A CSS Crash Course

Every element of a website that you see, from links to pictures to paragraphs, has a category label. These labels can be tags (for example, all links on websites have a tags, all big headers have h1 tags), or they can be IDs or classes (described later). If you know the label for something on a website, then you can style its appearance by using a .css file. In a CSS file, you write style rules that will apply to all elements of the same category. This is a very useful thing to be able to do because it allows you to break free from the limitations of built-in templates and themes that come with R Markdown.

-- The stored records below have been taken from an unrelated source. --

Definition Number_As_bool (n : Number) : MResult bool :=
  match n with
  | Integer _ v => TryLosslessCast_int_bool v
  | Floating t f => TryLosslessCast_float_bool t f
  end.

(** [numeric_limits<T>::epsilon()] *)
Definition epsilon (t : float_type) : spec_float := binary_round (prec t) (emax t) false 1 (1 - prec t).

(** [operator==]: the same alternative and, through [VariantComparator], the
    same value, for floating point up to [epsilon]. *)
Definition Number_eq (lhs rhs : Number) : outcome bool :=
  match lhs, rhs with
  | Integer t v, Integer t' _ =>
      if negb (bool_decide (t = t')) then Ret false
      else result ← Number_As_int t rhs;
           Ret (match result with Value r => (v =? r)%Z | Unexpected _ => false end)
  | Floating t f, Floating t' _ =>
      if negb (bool_decide (t = t')) then Ret false
      else result ← Number_As_float t rhs;
           Ret (match result with
                | Value r => SFltb (SFabs (SFsub (prec t) (emax t) f r)) (epsilon t)
                | Unexpected _ => false
                end)
  | _, _ => Ret false
  end.

(** ** any.h, any.cpp *)

Inductive Any :=
| Bool (b : bool)
| Num (n : Number)
| String (s : str)
| Null
| Object (members : list (str * Any))
| List (elements : list Any).

(** [As<T>()] of the arithmetic types: a number, or a [bool] as 0 or 1. *)
Definition Any_As_int (T : int_type) (a : Any) : outcome (MResult Z) :=
  match a with
  | Num n => Number_As_int T n
  | Bool b => Ret (Value (if b then 1 else 0)%Z)
  | _ => Ret (Unexpected kWrongType)
  end.

Definition Any_As_float (T : float_type) (a : Any) : outcome (MResult spec_float) :=
  match a with
  | Num n => Number_As_float T n
  | Bool b => Ret (Value (of_int T (if b then 1 else 0)))
  | _ => Ret (Unexpected kWrongType)
  end.

Definition Any_As_bool (a : Any) : MResult bool :=
  match a with
  | Num n => Number_As_bool n
  | Bool b => Value b
  | _ => Unexpected kWrongType
  end.

(** [As<T>()] of the other alternatives. *)
Definition As_List (a : Any) : MResult (list Any) :=
  match a with List l => Value l | _ => Unexpected kWrongType end.
Definition As_Object (a : Any) : MResult (list (str * Any)) :=
  match a with Object o => Value o | _ => Unexpected kWrongType end.
Definition As_string (a : Any) : MResult str :=
  match a with String s => Value s | _ => Unexpected kWrongType end.
Definition As_Number (a : Any) : MResult Number :=
  match a with Num n => Value n | _ => Unexpected kWrongType end.
Definition As_Null (a : Any) : MResult () :=
  match a with Null => Value () | _ => Unexpected kWrongType end.
(* ===== verification/JsonReader.v ===== *)
(** * vajson/json_ops, json_data, structure_parser_base: the event parser

    [JsonOps] works on the input stream; [StructureParserBase] reads tokens,
    keeps the [DepthCounter] and reports events to an [Implementer], which is
    an interface here as it is in the source. *)

From S2P Require Import Prelude CppString CppStream JsonError DepthCounter JsonNumber.
Import Stream JsonError JsonNumber.

Module JsonOps.

(** [OptChar]: a character, or end of file. *)
Definition OptChar : Type := option ascii.
Definition EofFound (o : OptChar) : bool := match o with None => true | Some _ => false end.
Definition HasValue (o : OptChar) : bool := negb (EofFound o).
Definition is_char (o : OptChar) (candidate : ascii) : bool :=
  match o with Some c => bool_decide (c = candidate) | None => false end.

Definition lift {A} (f : istream → A * istream) : method istream A := λ s, Ret (f s).

Definition TryTake : method istream (Result ascii) :=
  c <-- lift get;;
  ret_m (match c with
         | Some c => Value c
         | None => MakeErrorResult kStreamFailure "JsonOps::TryTake: EOF."
         end).

(** [value()] of an error aborts. *)
Definition Take : method istream ascii :=
  r <-- TryTake;;
  match r with Value c => ret_m c | Unexpected _ => λ _, Aborted end.

Definition Move : method istream bool := λ s,
  let s := seekg_cur 1 s in Ret (negb (fail s), s).

Definition Skip (character : ascii) : method istream bool :=
  peek_val <-- lift peek;;
  if is_char peek_val character then
    _ <-- lift get;;
    λ s, Ret (negb (fail s), s)
  else ret_m false.

Definition RewindIf (condition : bool) (num : nat) : method istream (Result ()) := λ s,
  if condition then
    let s := seekg_cur (- Z.of_nat num) s in
    Ret (if fail s then MakeErrorResult kStreamFailure "JsonOps::RewindIf: Could not seek back."
         else Value (), s)
  else Ret (Value (), s).

(** [Read] hands the characters it read to the callback, unless there are none. *)
Definition Read {B} (num_to_read : nat) (callback : str → B → B) (b : B) :
    method istream (Result nat * B) :=
  view <-- lift (read num_to_read);;
  let bytes_read := length view in
  ret_m (Value bytes_read, if (0 <? bytes_read)%nat then callback view b else b).

(** The callback of [ReadString] compares the view with the next part of what
    is to be read. *)
Definition compare_view (view : str) (b : bool * str) : bool * str :=
  let '(is_same, to_be_read) := b in
  let to_be_compared := take (length view) to_be_read in
  let to_be_read := drop (length view) to_be_read in
  (if negb (bool_decide (view = to_be_compared)) then false else is_same, to_be_read).

Definition ReadString (string : str) : method istream (Result bool) :=
  if bool_decide (string = []) then λ _, Aborted
  else
    let total_size := length string in
    r <-- Read total_size compare_view (true, string);;
    let '(read_size, (is_same, _)) := r in
    match read_size with
    | Value read_size =>
        rewound <-- RewindIf (negb is_same || negb (total_size =? read_size)%nat) read_size;;
        ret_m (transform (λ _, is_same) rewound)
    | Unexpected e => ret_m (Unexpected e)
    end.

Definition CheckString (string : str) (error_msg : String.string) : method istream (Result ()) :=
  and_then (ReadString string) (λ val,
    ret_m (if (val : bool) then Value () else MakeErrorResult kInvalidJson error_msg)).

Definition is_whitespace (c : ascii) : bool := existsb (λ wc, bool_decide (c = wc)) (s! " " ++ ["010"%char; "013"%char; "009"%char]).

(** The [while] loop; [fuel] bounds it by the unread characters. *)
Fixpoint SkipWhitespace_loop (fuel : nat) : method istream bool :=
  match fuel with
  | O => λ _, Undefined
  | S fuel =>
      ch <-- lift peek;;
      match ch with
      | None => ret_m false
      | Some c => if negb (is_whitespace c) then ret_m true
                  else _ <-- lift get;; SkipWhitespace_loop fuel
      end
  end.

Definition SkipWhitespace : method istream bool := λ s,
  SkipWhitespace_loop (S (length (rest s))) s.

(** The [while] loop of [ReadUntil]: the delimiter found and the text before it. *)
Fixpoint ReadUntil_loop (fuel : nat) (delimiter : str) (buffer : str) : method istream (OptChar * str) :=
  match fuel with
  | O => λ _, Undefined
  | S fuel =>
      ch <-- lift peek;;
      match ch with
      | None => ret_m (None, buffer)
      | Some character =>
          if existsb (λ delim, bool_decide (character = delim)) delimiter
          then ret_m (Some character, buffer)
          else _ <-- lift get;; ReadUntil_loop fuel delimiter (buffer ++ [character])
      end
  end.

Definition ReadUntil {B} (delimiter : str) (callback : str → B → B) (b : B) :
    method istream (Result OptChar * B) := λ s,
  (r <-- ReadUntil_loop (S (length (rest s))) delimiter [];;
   let '(found, buffer) := r in
   ret_m (Value found, if bool_decide (buffer = []) then b else callback buffer b)) s.

End JsonOps.

Import JsonOps.

Module JsonData.

Inductive EncodingType := kNone | kUtf8.

Record JsonData := mkJsonData {
  stream_ : istream;
  depth_counter_ : DepthCounter.DepthCounter;
  current_buffer_ : str;
  encoding_ : EncodingType;
}.

Definition kUtf8Bom : str := ["239"%char; "187"%char; "191"%char].

(** A stream too short for the check is put back into a usable state. *)
Definition ParseBom (d : JsonData) : outcome JsonData :=
  r ← ReadString kUtf8Bom (stream_ d);
  let '(result, stream) := r in
  match result with
  | Value b => Ret (mkJsonData stream (depth_counter_ d) (current_buffer_ d)
                      (if (b : bool) then kUtf8 else encoding_ d))
  | Unexpected _ =>
      Ret (mkJsonData (seekg_beg (clear_fail_eof stream)) (depth_counter_ d) (current_buffer_ d) (encoding_ d))
  end.

Definition FromBuffer (buffer : str) : outcome JsonData :=
  ParseBom (mkJsonData (istringstream buffer) DepthCounter.initial [] kNone).

End JsonData.

Import JsonData.

(** The events a parser reports (StructureParser<Implementer>). *)
Class Implementer (I : Type) := {
  OnNull : method I ParserResult;
  OnBool : bool → method I ParserResult;
  OnNumber : JsonNumber → method I ParserResult;
  OnString : str → method I ParserResult;
  OnKey : str → method I ParserResult;
  OnStartObject : method I ParserResult;
  OnEndObject : Z → method I ParserResult;
  OnStartArray : method I ParserResult;
  OnEndArray : Z → method I ParserResult;
}.

Module StructureParser.
Section StructureParser.
  Context {I : Type} `{!Implementer I}.

(** The document and the implementer the parser works on. *)
Record parser := mkParser { doc : JsonData; implementer_ : I }.

Definition set_stream (s : istream) (d : JsonData) : JsonData :=
  mkJsonData s (depth_counter_ d) (current_buffer_ d) (encoding_ d).
Definition set_depth (c : DepthCounter.DepthCounter) (d : JsonData) : JsonData :=
  mkJsonData (stream_ d) c (current_buffer_ d) (encoding_ d).
Definition set_buffer (b : str) (d : JsonData) : JsonData :=
  mkJsonData (stream_ d) (depth_counter_ d) b (encoding_ d).

(** Calls on [GetJsonOps()], [GetState()] and the implementer. *)
Definition ops {A} (m : method istream A) : method parser A := λ p,
  match m (stream_ (doc p)) with
  | Ret (a, s) => Ret (a, mkParser (set_stream s (doc p)) (implementer_ p))
  | Aborted => Aborted
  | Undefined => Undefined
  end.
Definition state {A} (m : method DepthCounter.DepthCounter A) : method parser A := λ p,
  match m (depth_counter_ (doc p)) with
  | Ret (a, c) => Ret (a, mkParser (set_depth c (doc p)) (implementer_ p))
  | Aborted => Aborted
  | Undefined => Undefined
  end.
Definition event {A} (m : method I A) : method parser A := λ p,
  match m (implementer_ p) with
  | Ret (a, i) => Ret (a, mkParser (doc p) i)
  | Aborted => Aborted
  | Undefined => Undefined
  end.

Definition GetCurrentString : method parser str := λ p, Ret (current_buffer_ (doc p), p).
Definition SetBuffer (b : str) : method parser () := λ p,
  Ret ((), mkParser (set_buffer b (doc p)) (implementer_ p)).
Definition GetClearedStringBuffer : method parser () := SetBuffer [].
Definition PushBack (c : ascii) : method parser () := λ p,
  SetBuffer (current_buffer_ (doc p) ++ [c]) p.

(** [ReadUntil] with a callback that appends to the string buffer. *)
Definition ReadUntilAppend (delimiter : str) : method parser (Result OptChar) := λ p,
  match ReadUntil delimiter (λ view buffer, buffer ++ view) (current_buffer_ (doc p)) (stream_ (doc p)) with
  | Ret ((r, buffer), s) => Ret (r, mkParser (set_buffer buffer (set_stream s (doc p))) (implementer_ p))
  | Aborted => Aborted
  | Undefined => Undefined
  end.

(** Two of the messages are string views that include a final NUL. *)
Definition nul : String.string := String.String "000" String.EmptyString.

Definition ParseNull : method parser ParserResult :=
  and_then (and_then (ops (CheckString (s! "ull") "StructureParser::ParseNull: Expected 'null'"))
    (λ _, state DepthCounter.AddValue)) (λ _, event OnNull).

Definition ParseTrue : method parser ParserResult :=
  and_then (and_then (ops (CheckString (s! "rue") ("StructureParser::ParseTrue: Expected 'true'" +:+ nul)))
    (λ _, state DepthCounter.AddValue)) (λ _, event (OnBool true)).

Definition ParseFalse : method parser ParserResult :=
  and_then (and_then (ops (CheckString (s! "alse") ("StructureParser::ParseFalse: Expected 'false'" +:+ nul)))
    (λ _, state DepthCounter.AddValue)) (λ _, event (OnBool false)).

Definition kLimiterChars : str := s! ",}] " ++ ["010"%char; "013"%char; "009"%char].

Definition GetNumber (first : ascii) : method parser str :=
  PushBack first;;;
  _ <-- ReadUntilAppend kLimiterChars;;
  GetCurrentString.

Definition ParseNumber (cur : ascii) : method parser ParserResult :=
  and_then (and_then (state DepthCounter.AddValue)
    (λ _, view <-- GetNumber cur;; λ p, num ← New view; Ret (num, p)))
    (λ num, event (OnNumber num)).

Definition UnescapeChar (escaped : ascii) : Result ascii :=
  if decide (escaped = "b"%char) then Value "008"%char
  else if decide (escaped = "f"%char) then Value "012"%char
  else if decide (escaped = "n"%char) then Value "010"%char
  else if decide (escaped = "r"%char) then Value "013"%char
  else if decide (escaped = "t"%char) then Value "009"%char
  else if decide (escaped = "\"%char ∨ escaped = "/"%char ∨ escaped = "034"%char) then Value escaped
  else if decide (escaped = "u"%char)
       then MakeErrorResult kInvalidJson "Unicode escape: \u notation is not supported!"
       else MakeErrorResult kInvalidJson "Unknown escape sequence!".

Definition string_delimiters : str := ["034"%char; "\"%char].

(** The [while] loop of [ReadJsonString]. *)
Fixpoint ReadJsonString_loop (fuel : nat) (ret_val : Result OptChar) : method parser (Result OptChar) :=
  match fuel with
  | O => λ _, Undefined
  | S fuel =>
      match ret_val with
      | Value o =>
          if negb (is_char o "\") then ret_m ret_val
          else
            _ <-- ops Move;;
            r <-- and_then (and_then (ops TryTake) (λ escaped, ret_m (UnescapeChar escaped)))
                    (λ unescaped, PushBack unescaped;;; ReadUntilAppend string_delimiters);;
            ReadJsonString_loop fuel r
      | Unexpected _ => ret_m ret_val
      end
  end.

Definition ReadJsonString : method parser (Result str) := λ p,
  (GetClearedStringBuffer;;;
   ret_val <-- ReadUntilAppend string_delimiters;;
   ret_val <-- ReadJsonString_loop (S (length (rest (stream_ (doc p))))) ret_val;;
   match Filter ret_val HasValue (MakeError kInvalidJson "ReadJsonString: Runaway string.") with
   | Value _ => _ <-- ops Move;; s <-- GetCurrentString;; ret_m (Value s)
   | Unexpected e => ret_m (Unexpected e)
   end) p.

Definition ParseUnescapedString (string : str) : method parser ParserResult :=
  _ <-- ops SkipWhitespace;;
  colon <-- ops (Skip ":");;
  if (colon : bool)
  then and_then (state DepthCounter.AddKey) (λ _, event (OnKey string))
  else and_then (state DepthCounter.AddValue) (λ _, event (OnString string)).

Definition ParseString : method parser ParserResult := and_then ReadJsonString ParseUnescapedString.

Definition ParseStartObject : method parser ParserResult :=
  and_then (state DepthCounter.AddObject) (λ _, event OnStartObject).
Definition ParseEndObject : method parser ParserResult :=
  and_then (state DepthCounter.PopObject) (λ count, event (OnEndObject count)).
Definition ParseStartArray : method parser ParserResult :=
  and_then (state DepthCounter.AddArray) (λ _, event OnStartArray).
Definition ParseEndArray : method parser ParserResult :=
  and_then (state DepthCounter.PopArray) (λ count, event (OnEndArray count)).

Definition ParseComma : method parser ParserResult :=
  valid <-- state DepthCounter.AddComma;;
  ret_m (transform (λ _, kRunning)
           (MakeResult valid (MakeError kInvalidJson "StructureParser::ParseComma: Unexpected comma."))).

(** The [switch] on the first character of a token. *)
Definition ParseToken (cur : ascii) : method parser ParserResult :=
  if decide (cur = "n"%char) then ParseNull
  else if decide (cur = "t"%char) then ParseTrue
  else if decide (cur = "f"%char) then ParseFalse
  else if decide (cur = "034"%char) then ParseString
  else if decide (cur = "{"%char) then ParseStartObject
  else if decide (cur = "}"%char) then ParseEndObject
  else if decide (cur = "["%char) then ParseStartArray
  else if decide (cur = "]"%char) then ParseEndArray
  else if decide (cur = ","%char) then ParseComma
  else if decide (cur ∈ s! "-0123456789") then ParseNumber cur
  else ret_m (MakeErrorResult kInvalidJson "ParseValue: Got unknown JSON token.").

Definition ParseValue : method parser ParserResult :=
  more <-- ops SkipWhitespace;;
  result <-- (if negb more then state (λ c, Ret (DepthCounter.CheckEndOfFile c, c)) else ret_m (Value kRunning));;
  if is_running result then
    GetClearedStringBuffer;;;
    cur <-- ops Take;;
    ParseToken cur
  else ret_m result.

(** The [while] loop of [Parse]. *)
Fixpoint Parse_loop (fuel : nat) (result : ParserResult) : method parser ParserResult :=
  match fuel with
  | O => λ _, Undefined
  | S fuel =>
      if is_running result then r <-- ParseValue;; Parse_loop fuel r else ret_m result
  end.

Definition Parse : method parser (Result ()) := λ p,
  (more <-- ops SkipWhitespace;;
   let result := transform (λ _, kRunning)
     (MakeResult more (MakeError kInvalidJson "StructureParser::Parse: Document is empty.")) in
   r <-- Parse_loop (S (S (length (rest (stream_ (doc p)))))) result;;
   ret_m (Drop r)) p.

End StructureParser.
Arguments parser : clear implicits.
End StructureParser.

Below is a quick example of some CSS that would change all link colors to the color “orchid” and all link text from being uppercase:

a {
  color: orchid;
  text-transform: uppercase;
}

You begin with the element’s “label” (technically called a selector). Within curly braces, { }, you can include as many different style properties as you’d like for that element. Each new property must end with a ;. What are your options for properties to style? There are many, but don’t feel overwhelmed– just pick one or two things to change as you start out.

A.1 What’s in a name?

How could you have known that the selector for links was an a? The answer is by opening up your existing website, and right-clicking anywhere on the page and clicking on Inspect (in Chrome browsers) or Inspect Element (in Firefox).

Clicking on this will open a small set of windows inside of your browser called the Developer Tools (a.k.a “devtools”) or the inspector. These give you an inside peek into all the CSS styles that are being applied to every element in the site. (The examples that follow use the Chrome developer tools.)

In the lower left pane of the subwindow, click on the icon of a rectangle with an arrow. Now as you hover and then click on anything in your website, you will see the contents of the developer tools change. The pane on the right shows the CSS styles that are applied.



Taking a closer look at the CSS pane on the right, we can see that the link we are hovering over does indeed have an a as its selector.



One neat thing about the developer tools is that you can click and temporarily edit the CSS properties in this very window and simlutaneously see the changes take effect on the page. These edits only happen in your browser, so nothing in your R Markdown document will change (in fact, your edits will be lost as soon as you refresh the page in your browser), but editing here is a fast way to test out any CSS ideas.

[ALSO ADD TEXTTRANSFORM IN SCREENSHOT TO MATCH ABOVE EXAMPLE]



There’s a lot more we could say about CSS here. But it’s faster and more rewarding to learn via real examples. Let’s start tinkering!

[OTHER TOPICS TO MENTION:] [1. EXAMPLES OF CLASSES AS CSS SELECTORS. (WHY DO SOME SELECTORS BEGIN WITH . AND OTHERS DON’T?)] [2. MULTIPLE ATTRIBUTES. COMBINING THEM WITH . vs separated by spaces ]

A.2 How do I change the color of….?

I’m going to model how I would go about changing the color of the navbar of an RMD site. We’ll use the developer tools to try out different options in real time.

  1. Pull up your site and right click to open the developer tools.
  2. When we click on the navigation bar, we see that it highlights a certain line of HTML in the left pane of the developer tools. Look for anything that says class =. The values that follow class are the CSS selectors that are currently styling our navigation bar.

In this case, our navbar has three classes navbar, navbar-default, and navbar-fixed-top.

![](images/navbar.png)

In the righthand pane of the developer tools. we see these classes being used in the CSS (notice that a class needs to have a . before it in when it’s a selector–but a tag, like the link example above, does not).

[SAY SOMETHING ABOUT THE ORDER EACH ARE LISTED?]

  1. Let’s choose the first CSS selector .navbar and play around with it in this pane to decide what color we’d like.

  2. Type background-color: followed by any HEX code or rgb code and press Enter. You can also click on the small color square to use sliders to set the color and transparency of your navigation bar. I’m selecting _________ color.


  1. When you change the color in the developer tools, you should see the element on your site also changing in real-time. Cool, huh? If you don’t see the color changing on your site, then it means you either have the wrong selector OR it means that something else is overriding your color choice (do you see a strikethrough line through what you just wrote?). You can force it to go with your choice by adding !important to the end of line you added, right before the ;.

  2. Now we need to immortalize your color choice by putting your selector and your color choice in a CSS file.

  3. Make a CSS file (file > new file > text file > save as style.css) and paste something like this into it.


.navbar {
  background-color: #fcfcfc;
}
  1. Link your CSS file to your R Markdown site/blog/tool…see the specific cookbook for how to do this for your particular tool.

  2. Build your site–do you see your CSS style taking effect?